Ensuite, on abandonne la planche. Crawl avec les palmes pour plus de facilité. Je me détends, je respire un bon coup et je pars pour 50 m. Je respire carrément mieux et j’arrive à faire les longueurs sans m’arrêter. Le coach est content sauf que ma tête monte encore trop haut (et je bois toujours la tasse de temps en temps. Elle est où cette vague censée nous aider à respirer ????). Basculer le corps sur le côté, regarder bien en arrière et en haut ! Ok départ ! Mais cette fois, sans les jambes ! Pull buoy. Nooooooooooon pas le pull buoy !!!!! JE DETESTE LE PULL BUOY !!!! Bref, l’idée, c’est que je crawl (sans oublier de respirer), mais sans l’aide de mes jambes qui restent fixent comme des bâtons, juste à l’aide de mes frêles petits bras, encore endoloris par mes séances sportives de la veille (1 heure de body pump suivie d’1 heure de natation et de 12 km de course à pied mais pas de courbature à l’horizon).

Je laisse partir les pros avant moi et je me lance avec la boule au ventre. Je me concentre sur le fond de la piscine, j’expire sur 3 mouvements, je respire, je pousse fort sur mes bras, je reste calme. Je commence à piger le mouvement de tête et je respire carrément mieux. Coach très content mis a part que lorsque je reprend ma respiration, je plie mes jambes. Allez hop, on corrige. Je tends mes jambes, je pousse sur mes bras et bim, je me prends le pied du nageur parti avant moi. Je repars et je commence sérieusement à prendre du plaisir avec le pull. Je suis concentrée à mort sur la propulsion de mes bras, je donne tout là-dedans. La respiration n’est plus tant un problème, j’ai capté la technique en regardant une de mes camarades de piscine sympa. Après 200m, je reboie (je sais pas trop pourquoi) la tasse et je nage vers le coach. Il me dit que mes dernières respirations était nickel. Si je veux, je peux faire encore 50 m et sortir pour finir avec les étirements. C’est curieux, mais 20 minutes avant, je voulais me barrer et là, j’ai carrément envie de continuer à nager. Je kiffe !!!!! Du coup, je refais encore 100 m avec mon pull que je détestais tant. Je m’améliorerai le lendemain sans pull, seule dans ma piscine de 50 m.

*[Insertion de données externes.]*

(** X1. The send button is enabled exactly when [handleSend()] would send.
    It is disabled when the input is blank or a call is in flight, and then
    [handleSend()] returns at once; when it is enabled, [handleSend()] issues
    the call with the trimmed input, which is not empty and has no white
    space left around it. *)
Theorem send_button_guard_agrees :
  forall (s : HomeState) (now date : Z),
    send_disabled (Home s) = JS.blank (input s) || loading s
    /\ (send_disabled (Home s) = true -> handleSend None now date s = Return [])
    /\ (send_disabled (Home s) = false ->
        outbound (handleSend None now date s) = Some (JS.trim (input s))
        /\ clean (JS.trim (input s))).
Proof.
  intros s now date. simpl.
  assert (Hblank : negb (JS.truthy (JS.trim (input s))) = JS.blank (input s)).
  { destruct (JS.blank (input s)) eqn:Hb.
    - rewrite (trim_blank _ Hb). reflexivity.
    - destruct (JS.truthy (JS.trim (input s))) eqn:Ht; [reflexivity |].
      assert (He : JS.trim (input s) = "").
      { destruct (String.eqb_spec (JS.trim (input s)) "") as [He | Hne]; [exact He |].
        apply truthy_nonempty in Hne. congruence. }
      apply trim_empty_blank in He. congruence. }
  split; [rewrite Hblank; reflexivity |].
  unfold handleSend, textToSend. simpl JS.or_default.
  split; intros H; rewrite H; [reflexivity |].
  split; [reflexivity |].
  apply trim_clean. apply truthy_nonempty.
  apply orb_false_elim in H as [H _]. apply negb_false_iff in H. exact H.
Qed.

Lemma step_sent (w : Session) (messageText : option string) (now date : Z) :
  step w (Sent messageText now date) = Some (enter (handleSend messageText now date (ui w)) w).
Proof. simpl. destruct (handleSend messageText now date (ui w)); reflexivity. Qed.

Lemma enter_return (w : Session) : enter (Return []) w = w.
Proof. destruct w. reflexivity. Qed.

(** X2. Pressing Enter in the input is clicking the send button. With the
    input enabled, Enter without Shift calls [preventDefault] and does what
    a click on the enabled send button does; when the button is disabled
    (blank input) it changes nothing. Shift+Enter and every other key call
    no handler and change nothing. *)
Theorem enter_key_is_send_click :
  forall (w : Session) (key : string) (shiftKey : bool) (now date : Z),
    input_disabled (Home (ui w)) = false ->
    (key = "Enter" /\ shiftKey = false ->
     fst (handleKeyPress key shiftKey now date (ui w)) = true
     /\ (send_disabled (Home (ui w)) = false ->
         ui_step w (KeyPress key shiftKey now date) = ui_step w (ClickSend now date))
     /\ (send_disabled (Home (ui w)) = true ->
         ui_step w (KeyPress key shiftKey now date) = Some w))
    /\ (key <> "Enter" \/ shiftKey = true ->
        fst (handleKeyPress key shiftKey now date (ui w)) = false
        /\ ui_step w (KeyPress key shiftKey now date) = Some w).
Proof.
  intros w key shiftKey now date Henabled.
  unfold ui_step. cbv zeta. rewrite Henabled. split.
  - intros [-> ->]. simpl fst. split; [reflexivity |]. split; intros Hsend.
    + rewrite Hsend. reflexivity.
    + simpl snd.
      rewrite (disabled_send_returns (ui w) now date Hsend), enter_return. reflexivity.
  - intros Hother. unfold handleKeyPress.
    assert (Hno : String.eqb key "Enter" && negb shiftKey = false).
    { destruct Hother as [Hkey | ->]; [| apply andb_false_r].
      apply String.eqb_neq in Hkey. rewrite Hkey. reflexivity. }
    rewrite Hno. cbn [fst snd]. rewrite enter_return. auto.
Qed.
(** ** The four directions against the direct simulation *)

Lemma turn_of_coords (direction : string) (m : TileMove.t) :
  turn_of direction m = coords (place_of direction) m.
Proof.
  destruct m. unfold turn_of, place_of, coords.
  repeat match goal with |- context [if ?c then _ else _] => destruct c end;
    reflexivity.
Qed.

Lemma bf_slide_two (v w : Z) (p q dest : Z * Z)
    (rest : list (Z * (Z * Z))) (cursor : list (Z * Z)) :
  BruteForce.slide ((v, p) :: (w, q) :: rest) (dest :: cursor)
  = if v =? w then
      let '(out, gain, ms) := BruteForce.slide rest cursor in
      (v * 2 :: out, v * 2 + gain,
       TileMove.mk p dest v true :: TileMove.mk q dest w true :: ms)
    else
      let '(out, gain, ms) := BruteForce.slide ((w, q) :: rest) cursor in
      (v :: out, gain, TileMove.mk p dest v false :: ms).
Proof. reflexivity. Qed.

(** The scan of the simulation and the loop of the code do the same to the
    same tiles, the code in the cells of the turned board. *)
Lemma bf_slide_spec (f : Z * Z -> Z * Z) (r : nat) (nz : list (Z * nat * nat)) :
  forall target n : nat,
    (length nz <= n)%nat ->
    BruteForce.slide (map (tile_at f) nz)
      (map (fun j => f (cell r j)) (seq target n))
    = (merge_row (values nz), merge_gain (values nz),
       map (coords f) (merge_moves r nz target)).
Proof.
  induction nz as [| [[v sr] sc] | [[v sr] sc] [[w nr] nc] nz IH1 IH2]
    using list_ind2; intros target n Hn.
  - reflexivity.
  - destruct n as [|n]; [simpl in Hn; lia|]. reflexivity.
  - destruct n as [|n]; [simpl in Hn; lia|].
    cbn [map seq tile_at]. rewrite bf_slide_two.
    rewrite merge_moves_two.
    change (values ((v, sr, sc) :: (w, nr, nc) :: nz)) with (v :: w :: values nz).
    rewrite merge_row_two, merge_gain_two.
    change (w :: values nz) with (values ((w, nr, nc) :: nz)).
    rewrite (Z.eqb_sym v w).
    destruct (w =? v).
    + rewrite (IH1 (S target) n) by (simpl in Hn; lia). reflexivity.
    + change ((w, f (cell nr nc)) :: map (tile_at f) nz)
        with (map (tile_at f) ((w, nr, nc) :: nz)).
      rewrite (IH2 (S target) n) by (simpl in *; lia). reflexivity.
Qed.

Lemma tiles_non_zero (f : Z * Z -> Z * Z) (r : nat) (row : list Z) :
  forall c : nat,
    List.filter (fun t : Z * (Z * Z) => negb (fst t =? 0))
      (combine row (map (fun j => f (cell r j)) (seq c (length row))))
    = map (tile_at f) (non_zero_from r c row).
Proof.
  induction row as [|v row IH]; intros c; [reflexivity|].
  cbn [length seq map combine List.filter fst non_zero_from].
  destruct (v =? 0); cbn [negb map tile_at]; rewrite IH; reflexivity.
Qed.

Lemma non_zero_from_length (r : nat) (row : list Z) :
  forall c : nat, (length (non_zero_from r c row) <= length row)%nat.
Proof.
  induction row as [|v row IH]; intros c; simpl; [lia|].
  specialize (IH (S c)). destruct (v =? 0); simpl; lia.
Qed.

(** One line of the simulation, when its cells are the cells of row [r] of
    the turned board. *)
Lemma bf_line (f : Z * Z -> Z * Z) (r : nat) (row : list Z)
    (cells : list (Z * Z)) (found : list (Z * (Z * Z))) :
  cells = map (fun j => f (cell r j)) (seq 0 (length row)) ->
  found = combine row cells ->
  BruteForce.slide (List.filter (fun t => negb (fst t =? 0)) found) cells
  = (merge_row (tile_values row), row_gain row,
     map (coords f) (row_moves r row)).
Proof.
  intros -> ->. rewrite tiles_non_zero.
  rewrite bf_slide_spec by apply non_zero_from_length.
  rewrite values_non_zero_from. reflexivity.
Qed.

Lemma bf_slide_line (b : list (list Z)) (direction : string) (k : nat) :
  grid4 b ->
  In direction directions ->
  (k < GRID_SIZE)%nat ->
  BruteForce.slide_line b direction k
  = (merge_row (tile_values (nth k (pre_of direction b) [])),
     row_gain (nth k (pre_of direction b) []),
     map (turn_of direction) (row_moves k (nth k (pre_of direction b) []))).
Proof.
  intros H Hd Hk. grid4_cells H.
  rewrite (map_ext _ _ (turn_of_coords direction)).
  unfold BruteForce.slide_line, BruteForce.tiles, GRID_SIZE in *.
  destruct (directions_inv _ Hd) as [->|[->|[->| ->]]];
    destruct k as [|[|[|[|k]]]]; try lia;
    apply bf_line; reflexivity.
Qed.

Lemma bf_assemble (direction : string) (x : list (list Z)) :
  grid4 x ->
  In direction directions ->
  BruteForce.assemble direction x = post_of direction x.
Proof.
  intros H Hd. grid4_cells H.
  destruct (directions_inv _ Hd) as [->|[->|[->| ->]]]; reflexivity.
Qed.

Lemma board_eqb_eq (x y : list (list Z)) :
  BruteForce.board_eqb x y = true <-> x = y.
Proof.
  revert y. induction x as [|rx x IH]; intros [|ry y]; simpl;
    try (split; [discriminate | congruence]); [tauto|].
  rewrite andb_true_iff, row_eqb_eq, IH. split.
  - intros [-> ->]; reflexivity.
  - intros E; injection E; auto.
Qed.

Verdict, ce club est génial, l’ambiance du mercredi soir est super, tout le monde est super sympa et accueillant, sans aucune prise de tête. Ça fait bizarre quand tu sors d’un entraînement que tu as craint pendant toute une semaine, à t’en faire des cauchemars la nuit, et que tes nouveaux potes te disent « A mercredi prochain ! ».

Je suis rentrée à la maison avec une monstre banane sur la face. Je me suis donc officiellement inscrite en club.

Aujourd’hui, après 1 heure de muscu et 1 heure de natation, je dois aller chercher mon cadeau d’anniversaire un peu en avance pour mes prochaines séances de course. J’ai trop hâte. Mes chaussures sont fichues et me causent des cloques terribles (je crois que je vais encore perdre deux ongles alors que je me remets tout juste d’une première perte (il y a vraiment un problème). Je vais voir si je reprend des Glycerin ou si je pars sur un autre modèle. Il faut dire que mes index de pied sont très longs et ce sont toujours ceux-là qui prennent cher. Je viens de constater que même si la course à pied est un sport « gratuit », il faut quand même prévoir un bon budget chaussures… Après 8 mois, mes premières sont raides.